Carthay Square, Los Angeles
Carthay Square, Los Angeles, California, is home to one of the oldest, most historic theaters in the country, the Hollywood Pantages. Since 1926, the Hollywood Pantages has presented everything from vaudeville and motion pictures to Broadway shows and concerts. Today, the Pantages is a leading performing arts venue, offering year-round entertainment and attracting tens of thousands of visitors each year.
It is located in downtown Los Angeles and opened as a luxury theater and dining room on Dec. 26, 1922. The theater was built through the vision of theatre impresario Sid Grauman, who envisioned a theater that would attract an audience of “refined tastes” and was “as good as any in Europe.” Grauman wanted the theater to be home to the finest shows on Broadway, and many shows premiered at Carthay Circle. The theater hosted the first performances by many Broadway legends, including Mary Martin and Ethel Merman. It saw the premiere of many musical comedies and was known as “the crown jewel of the Broadway circuit.”
Carthay Square is a shopping mall located in the middle of Los Angeles. It is a two-story shopping mall, with shops on both floors. The mall has a red brick facade. It is at the corner of shopping streets, where the Hills meets the West Side. The location of the shopping mall is at the intersection of Wilshire Blvd and San Vicente Blvd. The shopping center is adjacent to the Beverly Hills City Hall, the Beverly Hills Police Department Headquarters, and the Los Angeles County Museum of Art.

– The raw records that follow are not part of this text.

(** The log of a drain set against the packets it was offered, one
    iteration of the loop for each: the iteration for a packet of at most
    128 bytes asks for the length and reads into [data128], and calls the
    allocator nowhere; the iteration for a longer packet allocates a block
    of the packet's length after asking for the length, reads into it, and
    frees it with that length before the loop asks again; the read may
    return any status.  After the last packet the loop asks once more, is
    told that nothing is available, and is left. *)
Inductive Iterations : list Inbound -> list Event -> Prop :=
  | iterations_exit : Iterations [] [NextInbandPacketAvailable None]
  | iterations_small p ps handled rest :
      pktDataLength p <= 128 -> Dispatch handled -> Iterations ps rest ->
      Iterations (p :: ps)
        (NextInbandPacketAvailable (Some (pktDataLength p))
         :: ReadInbandCompletionPacket data128 (pktDataLength p)
                                       (readStatus p)
         :: handled ++ rest)
  | iterations_large p ps a handled rest :
      128 < pktDataLength p -> Dispatch handled -> Iterations ps rest ->
      Iterations (p :: ps)
        (NextInbandPacketAvailable (Some (pktDataLength p))
         :: IOMalloc a (pktDataLength p)
         :: ReadInbandCompletionPacket (heapBlock a) (pktDataLength p)
                                       (readStatus p)
         :: handled ++ IOFree (heapBlock a) (pktDataLength p) :: rest).

(** The sizes passed to [IOMalloc], in call order. *)
Definition mallocs (log : list Event) : list UInt32 :=
  flat_map (fun e => match e with IOMalloc _ size => [size] | _ => [] end)
           log.

(** The sizes passed to [IOFree], in call order. *)
Definition frees (log : list Event) : list UInt32 :=
  flat_map (fun e => match e with IOFree _ size => [size] | _ => [] end) log.

(** The lengths, among those of the given packets, that exceed the stack
    buffer. *)
Definition largeLengths (ps : list Inbound) : list UInt32 :=
  filter (fun len => 128 <? len) (map pktDataLength ps).

End DrainIterations.

(** ** The default keymap *)

Module Keymap.

(** The modifier and special-key numbers of IOKit's event headers that the
    keymap names.  Their values are not part of the translated files; each
    is one byte of the table. *)
Record EventConstants := mkEventConstants {
  NX_MODIFIERKEY_SHIFT : Z;
  NX_MODIFIERKEY_CONTROL : Z;
  NX_MODIFIERKEY_ALTERNATE : Z;
  NX_MODIFIERKEY_COMMAND : Z;
  NX_MODIFIERKEY_NUMERICPAD : Z;
  NX_MODIFIERKEY_HELP : Z;
  NX_MODIFIERKEY_SECONDARYFN : Z;
  NX_MODIFIERKEY_RSHIFT : Z;
  NX_MODIFIERKEY_RCONTROL : Z;
  NX_MODIFIERKEY_RALTERNATE : Z;
  NX_MODIFIERKEY_RCOMMAND : Z;
  NX_KEYTYPE_CAPS_LOCK : Z;
  NX_KEYTYPE_HELP : Z;
  NX_POWER_KEY : Z;
  NX_KEYTYPE_MUTE : Z;
  NX_KEYTYPE_SOUND_UP : Z;
  NX_KEYTYPE_SOUND_DOWN : Z;
  NX_KEYTYPE_NUM_LOCK : Z;
  NX_KEYTYPE_VIDMIRROR : Z;
  NX_KEYTYPE_PLAY : Z;
  NX_KEYTYPE_NEXT : Z;
  NX_KEYTYPE_PREVIOUS : Z;
  NX_KEYTYPE_BRIGHTNESS_UP : Z;
  NX_KEYTYPE_BRIGHTNESS_DOWN : Z;
  NX_KEYTYPE_EJECT : Z
}.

The Carthay Circle Theatre was originally built and owned by Howard Hughes in 1927, who purchased the land and deed to the theater in 1923, while it was still under construction. Hughes hired noted theatre architect B. Marcus Priteca to design the theater to resemble the Grauman’s Chinese Theatre in Hollywood and named it the “Carthay Circle”, in honor of the famous mansion in San Marino that once belonged to 19th-century entrepreneur and business tycoon, Henry R. Pancoast, which was named the “Carthay Villa”. The first film screened at the Carthay Circle Theatre was the silent movie Ben-Hur, on November 18, 1926. The first movie with sound played at the theater was the musical comedy The Jazz Singer.
The history of the area of Carthay Square, Los Angeles includes the ancient shoreline, the Tongva village of Siwu, the Rancho Las Cienegas, the Los Angeles Country Club, the streets of Carthay, the Carthay Center and its shopping mall, the Carthay Circle Theater, and the Carthay Vista condominiums. Carthay Circle, located on the south side of Wilshire Blvd. just west of Fairfax Ave., is an approximately seven-block-long semi-circular area surrounding the intersection of Wilshire Blvd. and San Vicente Blvd. The name of the street was taken from the famous Carthage, the ancient Phoenician city-state, located in modern Tunisia.
The Walt Disney Concert Hall of Carthay Square is a concert hall in Los Angeles, California, which opened on October 23, 2003, and is the home of the Los Angeles Philharmonic. It is located across the street from L.A. Live. The hall seats 2,265 people and is the third hall to bear the Disney name. The hall was conceived as part of a revitalization plan for the neighborhood and funded by the Walt Disney Company. It was built below street level to reduce the visible profile.
Carthay Circle is a planned community in the city of Los Angeles, California. It was built by Del Webb Construction in the early-to-mid 1950s. The circle is in the middle of the community and represents the “car of tomorrow” – the circular road around the circle is the conceptual car’s wheel. Carthay Circle is one of the few remaining mid-century modern planned communities in the United States. It is in the North Carthay neighborhood, within the Central Los Angeles region.